■ **Exercise**
For every line of the material below, check for the string "result" and return the line if it is there.
*****
(** When the rows of [A] are as long as its first one, [matrixMultiply]
    multiplies each row of [A] with [B] as [vectorMatrixMultiply] does. *)
Lemma matrixMultiply_by_rows (A B : list (list T)) :
  Forall (fun row => length row = length (A !!! 0)) A ->
  EvolvingW.matrixMultiply A B
  = (fun row => EvolvingW.vectorMatrixMultiply row B) <$> A.
Proof.
  intros Hrows. unfold EvolvingW.matrixMultiply.
  set (colsA := length (A !!! 0)). set (colsB := length (B !!! 0)).
  rewrite <- (tabulate_lookups
                (fun row => EvolvingW.vectorMatrixMultiply row B) A).
  rewrite <- (filled_full _ (length A) (replicate colsB zero)).
  assert (Hloop : forall m, m <= length A ->
    foldl
      (fun result i =>
         foldl
           (fun result j =>
              foldl
                (fun result k =>
                   <[i := <[j := (((result !!! i) !!! j)
                                  + ((A !!! i) !!! k) * ((B !!! k) !!! j))%A]>
                            (result !!! i)]> result)
                result (seq 0 colsA))
           result (seq 0 colsB))
      (replicate (length A) (replicate colsB zero)) (seq 0 m)
    = filled (fun i => EvolvingW.vectorMatrixMultiply (A !!! i) B) m
             (length A) (replicate colsB zero)).
  { induction m as [|m IH]; intros Hm.
    - unfold filled. simpl. by rewrite Nat.sub_0_r.
    - rewrite foldl_seq0_S, IH by lia. clear IH.
      rewrite (update_cell_loop _
                 (fun j row =>
                    foldl (fun row k =>
                             <[j := ((row !!! j)
                                     + ((A !!! m) !!! k) * ((B !!! k) !!! j))%A]>
                               row) row (seq 0 colsA)) m).
      + rewrite filled_lookup_at by lia.
        assert (Hm' : length (A !!! m) = colsA).
        { apply (Forall_lookup_total_1 _ A m) in Hrows; [done | lia]. }
        rewrite <- Hm'.
        apply (filled_insert
                 (fun i => EvolvingW.vectorMatrixMultiply (A !!! i) B)). lia.
      + intros res j.
        apply (update_cell_loop _
                 (fun k row =>
                    <[j := ((row !!! j)
                            + ((A !!! m) !!! k) * ((B !!! k) !!! j))%A]> row)).
        done. }
  by apply Hloop.
Qed.

(** X9. For [A] of [r >= 1] rows and [n >= 1] columns and [B] of [n] rows
    and [c] columns, [matrixMultiply] returns [r] rows of [c] entries, entry
    [(i, j)] being the sum over [k < n] of [A[i][k] * B[k][j]]. *)
Theorem matrixMultiply_entries (A B : list (list T)) (r n c : nat) :
  0 < r -> 0 < n -> is_matrix r n A -> is_matrix n c B ->
  EvolvingW.matrixMultiply A B
  = (fun i =>
       (fun j =>
          sum_over n (fun k => (((A !!! i) !!! k) * ((B !!! k) !!! j))%A))
         <$> seq 0 c)
      <$> seq 0 r.
Proof.
  intros Hr Hn HA HB.
  pose proof (matrix_row0 r n A Hr HA) as HA0.
  pose proof (matrix_row0 n c B Hn HB) as HB0.
  destruct HA as [HlenA HrowsA].
  rewrite matrixMultiply_by_rows by (by rewrite HA0).
  rewrite <- (tabulate_lookups
                (fun row => EvolvingW.vectorMatrixMultiply row B) A).
  rewrite HlenA. apply list_fmap_ext. intros idx i Hi.
  apply lookup_seq in Hi as [-> Hi]. cbn [Nat.add].
  rewrite vectorMatrixMultiply_columns, HB0. unfold row_times_column.
  rewrite (Forall_lookup_total_1 _ A idx HrowsA) by lia. done.
Qed.

(** X10. A one-row matrix times [M] is the row that [vectorMatrixMultiply]
    returns: the two products of the file agree. *)
Theorem matrixMultiply_single_row (v : list T) (M : list (list T))
    (n c : nat) :
  0 < n -> length v = n -> is_matrix n c M ->
  EvolvingW.matrixMultiply [v] M = [EvolvingW.vectorMatrixMultiply v M].
Proof.
  intros _ _ _. rewrite matrixMultiply_by_rows; [done | by repeat constructor].
Qed.
End MatrixProduct.

Lemma matrixMultiply_entries_witness :
  EvolvingW.matrixMultiply [[1; 2; 3]; [4; 5; 6]]%Z [[1; 2]; [3; 4]; [5; 6]]%Z
  = [[22; 28]; [49; 64]]%Z.
Proof.
  assert (HA : is_matrix 2 3 [[1; 2; 3]; [4; 5; 6]]%Z)
    by (split; [reflexivity | repeat constructor]).
  assert (HB : is_matrix 3 2 [[1; 2]; [3; 4]; [5; 6]]%Z)
    by (split; [reflexivity | repeat constructor]).
  assert (Hr : 0 < 2) by lia. assert (Hn : 0 < 3) by lia.
  pose proof (matrixMultiply_entries (T:=Z) [[1; 2; 3]; [4; 5; 6]]%Z
                [[1; 2]; [3; 4]; [5; 6]]%Z 2 3 2 Hr Hn HA HB) as Hp.
  vm_compute in Hp |- *. exact Hp.
Defined.

Lemma matrixMultiply_single_row_witness :
  EvolvingW.matrixMultiply [[1; 2; 3]]%Z [[1; 2]; [3; 4]; [5; 6]]%Z
  = [EvolvingW.vectorMatrixMultiply [1; 2; 3]%Z [[1; 2]; [3; 4]; [5; 6]]%Z].
Proof.
  apply (matrixMultiply_single_row (T:=Z) [1; 2; 3]%Z
           [[1; 2]; [3; 4]; [5; 6]]%Z 3 2).
  - lia.
  - reflexivity.
  - split; [reflexivity | repeat constructor].
Defined.

(** * More on the input helpers *)

Lemma handleNumericInput_accepted {State : Type} (value : string)
    (callback : string -> State -> State) (st : State) :
  handleNumericInput value callback st
  = if accepted value then callback value st else st.
Proof. reflexivity. Qed.

Lemma isNaN_negate (n : number) : isNaN (negate n) = isNaN n.
Proof. by destruct n. Qed.

Lemma parseFloat_minus (s : string) :
  parseFloat (String "-" s) = negate (strUnsignedDecimalLiteral s).
Proof. reflexivity. Qed.

Lemma parseFloat_point (s : string) :
  parseFloat (String "." s) = strUnsignedDecimalLiteral (String "." s).
Proof. reflexivity. Qed.

Ltac each_ascii c :=
  destruct c as [[|] [|] [|] [|] [|] [|] [|] [|]].

Lemma unsigned_digit_start (d : ascii) (r : string) :
  isDigit d = true -> isNaN (strUnsignedDecimalLiteral (String d r)) = false.
Proof.
  intros Hd. unfold strUnsignedDecimalLiteral.
  cbn [String.prefix].
  destruct (ascii_dec "I" d) as [<-|_]; [discriminate Hd|].
  cbn [spanDigits]. rewrite Hd.
  destruct (spanDigits r) as [ds [|c r']]; [done|].
  each_ascii c; try done; by destruct (spanDigits r').
Qed.

Lemma parseFloat_digit_start (d : ascii) (r : string) :
  isDigit d = true -> parseFloat (String d r)
                      = strUnsignedDecimalLiteral (String d r).
Proof. intros Hd. each_ascii d; try discriminate Hd; reflexivity. Qed.

Lemma unsigned_point_digit (f : ascii) (r : string) :
  isDigit f = true ->
  isNaN (strUnsignedDecimalLiteral (String "." (String f r))) = false.
Proof.
  intros Hf. unfold strUnsignedDecimalLiteral.
  cbn [String.prefix spanDigits]. cbn.
  change (isDigit ".") with false. cbv iota.
  cbn [spanDigits]. rewrite Hf.
  by destruct (spanDigits r).
Qed.

Lemma accepted_of_parse (value : string) :
  isNaN (parseFloat value) = false -> accepted value = true.
Proof. intros Hp. unfold accepted. rewrite Hp. by rewrite orb_true_r. Qed.

Lemma accepted_leading_digit (negative : bool) (d : ascii) (rest : string) :
  isDigit d = true ->
  accepted ((if negative then "-" else "") ++ String d rest) = true.
Proof.
  intros Hd. apply accepted_of_parse. destruct negative; cbn [append].
  - by rewrite parseFloat_minus, isNaN_negate, unsigned_digit_start.
  - by rewrite parseFloat_digit_start, unsigned_digit_start.
Qed.

(** X11. Every text on the way to a decimal number is accepted: an optional
    minus sign, digits, and possibly a point and more digits, either run of
    digits being allowed to be empty still. The callback receives the text
    as typed. *)
Theorem typing_a_decimal_is_accepted {State : Type} (negative : bool)
    (int : list ascii) (frac : option (list ascii))
    (callback : string -> State -> State) (st : State) :
  forallb isDigit int = true ->
  match frac with Some fs => forallb isDigit fs | None => true end = true ->
  handleNumericInput (decimalText negative int frac) callback st
  = callback (decimalText negative int frac) st.
Proof.
  intros Hint Hfrac. rewrite handleNumericInput_accepted.
  enough (accepted (decimalText negative int frac) = true) as -> by done.
  unfold decimalText. destruct int as [|d ds].
  - destruct frac as [[|f fs]|].
    + by destruct negative.
    + apply andb_prop in Hfrac as [Hf _]. apply accepted_of_parse.
      destruct negative; cbn [append string_of_list_ascii].
      * by rewrite parseFloat_minus, isNaN_negate, unsigned_point_digit.
      * by rewrite parseFloat_point, unsigned_point_digit.
    + by destruct negative.
  - apply andb_prop in Hint as [Hd _]. cbn [string_of_list_ascii append].
    by apply accepted_leading_digit.
Qed.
*****
■ **The answer**
      (fun result i =>
           (fun result j =>
                (fun result k =>
                   <[i := <[j := (((result !!! i) !!! j)
                            (result !!! i)]> result)
                result (seq 0 colsA))
           result (seq 0 colsB))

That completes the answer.